(Data for analysis Opens)
(** * QuickWorldPos: world-space position queries over a transform hierarchy

    A shallow embedding of [get_world_position.py] and of the part of the
    scene-description library ([pxr]: [Gf], [Usd], [UsdGeom]) that its three
    query functions call.

    - Module [Gf] holds the linear algebra: [Vec3d], [Matrix4d] in the
      row-vector convention of the library (a point is a row, the
      translation is the last row, [a * b] applies [a] first).
    - Module [Usd] holds time codes, time-sampled attribute values, the
      transform ops and the prims with their ancestor chain.
    - Module [UsdGeom] holds the world-transform evaluator and its per-call
      cache.
    - Module [Py] holds the effects of the Python code: what it prints, what
      it asks the evaluator to compute, and the exception it raises.
    - Module [QuickWorldPos] holds the three query functions of the source,
      on valid prims; module [Handles] holds them on prim objects that may
      be invalid.

    Scalars ([float] in Python, [double] in the library) are real numbers
    here: rounding is not part of the model. *)

From Stdlib Require Import Reals Lra List String Bool Arith Lia.
Import ListNotations.

Local Open Scope R_scope.

(* ================================================================== *)
(** ** Gf: vectors and matrices *)
(* ================================================================== *)

Module Gf.

(** [Gf.Vec3d]. *)
Record Vec3d : Type := mkVec3d { vx : R; vy : R; vz : R }.

(** One row of a [Gf.Matrix4d]. *)
Record Vec4d : Type := mkVec4d { wx : R; wy : R; wz : R; ww : R }.

(** [Gf.Matrix3d], row by row: iterating the Python object yields
    [m3row0], [m3row1], [m3row2] in this order. *)
Record Matrix3d : Type := mkMatrix3d
  { m3row0 : Vec3d; m3row1 : Vec3d; m3row2 : Vec3d }.

(** [Gf.Matrix4d], row by row. *)
Record Matrix4d : Type := mkMatrix4d
  { row0 : Vec4d; row1 : Vec4d; row2 : Vec4d; row3 : Vec4d }.

Definition Vec3d_zero : Vec3d := mkVec3d 0 0 0.

Definition Vec3d_add (a b : Vec3d) : Vec3d :=
  mkVec3d (vx a + vx b) (vy a + vy b) (vz a + vz b).

Definition Vec4d_add (a b : Vec4d) : Vec4d :=
  mkVec4d (wx a + wx b) (wy a + wy b) (wz a + wz b) (ww a + ww b).

Definition Vec4d_scale (k : R) (a : Vec4d) : Vec4d :=
  mkVec4d (k * wx a) (k * wy a) (k * wz a) (k * ww a).

(** Row vector times matrix: the linear combination of the rows of [m]
    with the components of [v] as coefficients. *)
Definition Vec4d_mult (v : Vec4d) (m : Matrix4d) : Vec4d :=
  Vec4d_add
    (Vec4d_add (Vec4d_scale (wx v) (row0 m)) (Vec4d_scale (wy v) (row1 m)))
    (Vec4d_add (Vec4d_scale (wz v) (row2 m)) (Vec4d_scale (ww v) (row3 m))).

(** [a * b] on [Gf.Matrix4d]. *)
Definition Matrix4d_mult (a b : Matrix4d) : Matrix4d :=
  mkMatrix4d (Vec4d_mult (row0 a) b) (Vec4d_mult (row1 a) b)
             (Vec4d_mult (row2 a) b) (Vec4d_mult (row3 a) b).

(** [Gf.Matrix4d(1.0)]. *)
Definition Identity : Matrix4d :=
  mkMatrix4d (mkVec4d 1 0 0 0) (mkVec4d 0 1 0 0)
             (mkVec4d 0 0 1 0) (mkVec4d 0 0 0 1).

(** [Gf.Matrix4d().SetTranslate(v)]. *)
Definition SetTranslate (v : Vec3d) : Matrix4d :=
  mkMatrix4d (mkVec4d 1 0 0 0) (mkVec4d 0 1 0 0)
             (mkVec4d 0 0 1 0) (mkVec4d (vx v) (vy v) (vz v) 1).

(** [Gf.Matrix4d().SetScale(v)]. *)
Definition SetScale (v : Vec3d) : Matrix4d :=
  mkMatrix4d (mkVec4d (vx v) 0 0 0) (mkVec4d 0 (vy v) 0 0)
             (mkVec4d 0 0 (vz v) 0) (mkVec4d 0 0 0 1).

(** Degrees to radians. *)
Definition radians (degrees : R) : R := degrees * PI / 180.

(** Right-handed rotations about the three axes, angle in degrees. *)
Definition SetRotateX (degrees : R) : Matrix4d :=
  let c := cos (radians degrees) in
  let s := sin (radians degrees) in
  mkMatrix4d (mkVec4d 1 0 0 0) (mkVec4d 0 c s 0)
             (mkVec4d 0 (- s) c 0) (mkVec4d 0 0 0 1).

Definition SetRotateY (degrees : R) : Matrix4d :=
  let c := cos (radians degrees) in
  let s := sin (radians degrees) in
  mkMatrix4d (mkVec4d c 0 (- s) 0) (mkVec4d 0 1 0 0)
             (mkVec4d s 0 c 0) (mkVec4d 0 0 0 1).

Definition SetRotateZ (degrees : R) : Matrix4d :=
  let c := cos (radians degrees) in
  let s := sin (radians degrees) in
  mkMatrix4d (mkVec4d c s 0 0) (mkVec4d (- s) c 0 0)
             (mkVec4d 0 0 1 0) (mkVec4d 0 0 0 1).

(** [m.GetTranspose()]: the same transform written for column vectors. *)
Definition GetTranspose (m : Matrix4d) : Matrix4d :=
  mkMatrix4d
    (mkVec4d (wx (row0 m)) (wx (row1 m)) (wx (row2 m)) (wx (row3 m)))
    (mkVec4d (wy (row0 m)) (wy (row1 m)) (wy (row2 m)) (wy (row3 m)))
    (mkVec4d (wz (row0 m)) (wz (row1 m)) (wz (row2 m)) (wz (row3 m)))
    (mkVec4d (ww (row0 m)) (ww (row1 m)) (ww (row2 m)) (ww (row3 m))).

(** Modelled from the spec: [Matrix4d.ExtractTranslation] of the external
    library, "translation = the matrix's translation column" (4.2); in the
    row-vector convention these are the first three entries of the last
    row. *)
Definition ExtractTranslation (m : Matrix4d) : Vec3d :=
  mkVec3d (wx (row3 m)) (wy (row3 m)) (wz (row3 m)).

Definition xyz (r : Vec4d) : Vec3d := mkVec3d (wx r) (wy r) (wz r).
(Data for analysis Closes)
• **Exercise brief**
Output the listing exactly. Leave no line out.

• **Solution to the exercise**
(** * QuickWorldPos: world-space position queries over a transform hierarchy

    A shallow embedding of [get_world_position.py] and of the part of the
    scene-description library ([pxr]: [Gf], [Usd], [UsdGeom]) that its three
    query functions call.

    - Module [Gf] holds the linear algebra: [Vec3d], [Matrix4d] in the
      row-vector convention of the library (a point is a row, the
      translation is the last row, [a * b] applies [a] first).
    - Module [Usd] holds time codes, time-sampled attribute values, the
      transform ops and the prims with their ancestor chain.
    - Module [UsdGeom] holds the world-transform evaluator and its per-call
      cache.
    - Module [Py] holds the effects of the Python code: what it prints, what
      it asks the evaluator to compute, and the exception it raises.
    - Module [QuickWorldPos] holds the three query functions of the source,
      on valid prims; module [Handles] holds them on prim objects that may
      be invalid.

    Scalars ([float] in Python, [double] in the library) are real numbers
    here: rounding is not part of the model. *)

From Stdlib Require Import Reals Lra List String Bool Arith Lia.
Import ListNotations.

Local Open Scope R_scope.

(* ================================================================== *)
(** ** Gf: vectors and matrices *)
(* ================================================================== *)

Module Gf.

(** [Gf.Vec3d]. *)
Record Vec3d : Type := mkVec3d { vx : R; vy : R; vz : R }.

(** One row of a [Gf.Matrix4d]. *)
Record Vec4d : Type := mkVec4d { wx : R; wy : R; wz : R; ww : R }.

(** [Gf.Matrix3d], row by row: iterating the Python object yields
    [m3row0], [m3row1], [m3row2] in this order. *)
Record Matrix3d : Type := mkMatrix3d
  { m3row0 : Vec3d; m3row1 : Vec3d; m3row2 : Vec3d }.

(** [Gf.Matrix4d], row by row. *)
Record Matrix4d : Type := mkMatrix4d
  { row0 : Vec4d; row1 : Vec4d; row2 : Vec4d; row3 : Vec4d }.

Definition Vec3d_zero : Vec3d := mkVec3d 0 0 0.

Definition Vec3d_add (a b : Vec3d) : Vec3d :=
  mkVec3d (vx a + vx b) (vy a + vy b) (vz a + vz b).

Definition Vec4d_add (a b : Vec4d) : Vec4d :=
  mkVec4d (wx a + wx b) (wy a + wy b) (wz a + wz b) (ww a + ww b).

Definition Vec4d_scale (k : R) (a : Vec4d) : Vec4d :=
  mkVec4d (k * wx a) (k * wy a) (k * wz a) (k * ww a).

(** Row vector times matrix: the linear combination of the rows of [m]
    with the components of [v] as coefficients. *)
Definition Vec4d_mult (v : Vec4d) (m : Matrix4d) : Vec4d :=
  Vec4d_add
    (Vec4d_add (Vec4d_scale (wx v) (row0 m)) (Vec4d_scale (wy v) (row1 m)))
    (Vec4d_add (Vec4d_scale (wz v) (row2 m)) (Vec4d_scale (ww v) (row3 m))).

(** [a * b] on [Gf.Matrix4d]. *)
Definition Matrix4d_mult (a b : Matrix4d) : Matrix4d :=
  mkMatrix4d (Vec4d_mult (row0 a) b) (Vec4d_mult (row1 a) b)
             (Vec4d_mult (row2 a) b) (Vec4d_mult (row3 a) b).

(** [Gf.Matrix4d(1.0)]. *)
Definition Identity : Matrix4d :=
  mkMatrix4d (mkVec4d 1 0 0 0) (mkVec4d 0 1 0 0)
             (mkVec4d 0 0 1 0) (mkVec4d 0 0 0 1).

(** [Gf.Matrix4d().SetTranslate(v)]. *)
Definition SetTranslate (v : Vec3d) : Matrix4d :=
  mkMatrix4d (mkVec4d 1 0 0 0) (mkVec4d 0 1 0 0)
             (mkVec4d 0 0 1 0) (mkVec4d (vx v) (vy v) (vz v) 1).

(** [Gf.Matrix4d().SetScale(v)]. *)
Definition SetScale (v : Vec3d) : Matrix4d :=
  mkMatrix4d (mkVec4d (vx v) 0 0 0) (mkVec4d 0 (vy v) 0 0)
             (mkVec4d 0 0 (vz v) 0) (mkVec4d 0 0 0 1).

(** Degrees to radians. *)
Definition radians (degrees : R) : R := degrees * PI / 180.

(** Right-handed rotations about the three axes, angle in degrees. *)
Definition SetRotateX (degrees : R) : Matrix4d :=
  let c := cos (radians degrees) in
  let s := sin (radians degrees) in
  mkMatrix4d (mkVec4d 1 0 0 0) (mkVec4d 0 c s 0)
             (mkVec4d 0 (- s) c 0) (mkVec4d 0 0 0 1).

Definition SetRotateY (degrees : R) : Matrix4d :=
  let c := cos (radians degrees) in
  let s := sin (radians degrees) in
  mkMatrix4d (mkVec4d c 0 (- s) 0) (mkVec4d 0 1 0 0)
             (mkVec4d s 0 c 0) (mkVec4d 0 0 0 1).

Definition SetRotateZ (degrees : R) : Matrix4d :=
  let c := cos (radians degrees) in
  let s := sin (radians degrees) in
  mkMatrix4d (mkVec4d c s 0 0) (mkVec4d (- s) c 0 0)
             (mkVec4d 0 0 1 0) (mkVec4d 0 0 0 1).

(** [m.GetTranspose()]: the same transform written for column vectors. *)
Definition GetTranspose (m : Matrix4d) : Matrix4d :=
  mkMatrix4d
    (mkVec4d (wx (row0 m)) (wx (row1 m)) (wx (row2 m)) (wx (row3 m)))
    (mkVec4d (wy (row0 m)) (wy (row1 m)) (wy (row2 m)) (wy (row3 m)))
    (mkVec4d (wz (row0 m)) (wz (row1 m)) (wz (row2 m)) (wz (row3 m)))
    (mkVec4d (ww (row0 m)) (ww (row1 m)) (ww (row2 m)) (ww (row3 m))).

(** Modelled from the spec: [Matrix4d.ExtractTranslation] of the external
    library, "translation = the matrix's translation column" (4.2); in the
    row-vector convention these are the first three entries of the last
    row. *)
Definition ExtractTranslation (m : Matrix4d) : Vec3d :=
  mkVec3d (wx (row3 m)) (wy (row3 m)) (wz (row3 m)).

Definition xyz (r : Vec4d) : Vec3d := mkVec3d (wx r) (wy r) (wz r).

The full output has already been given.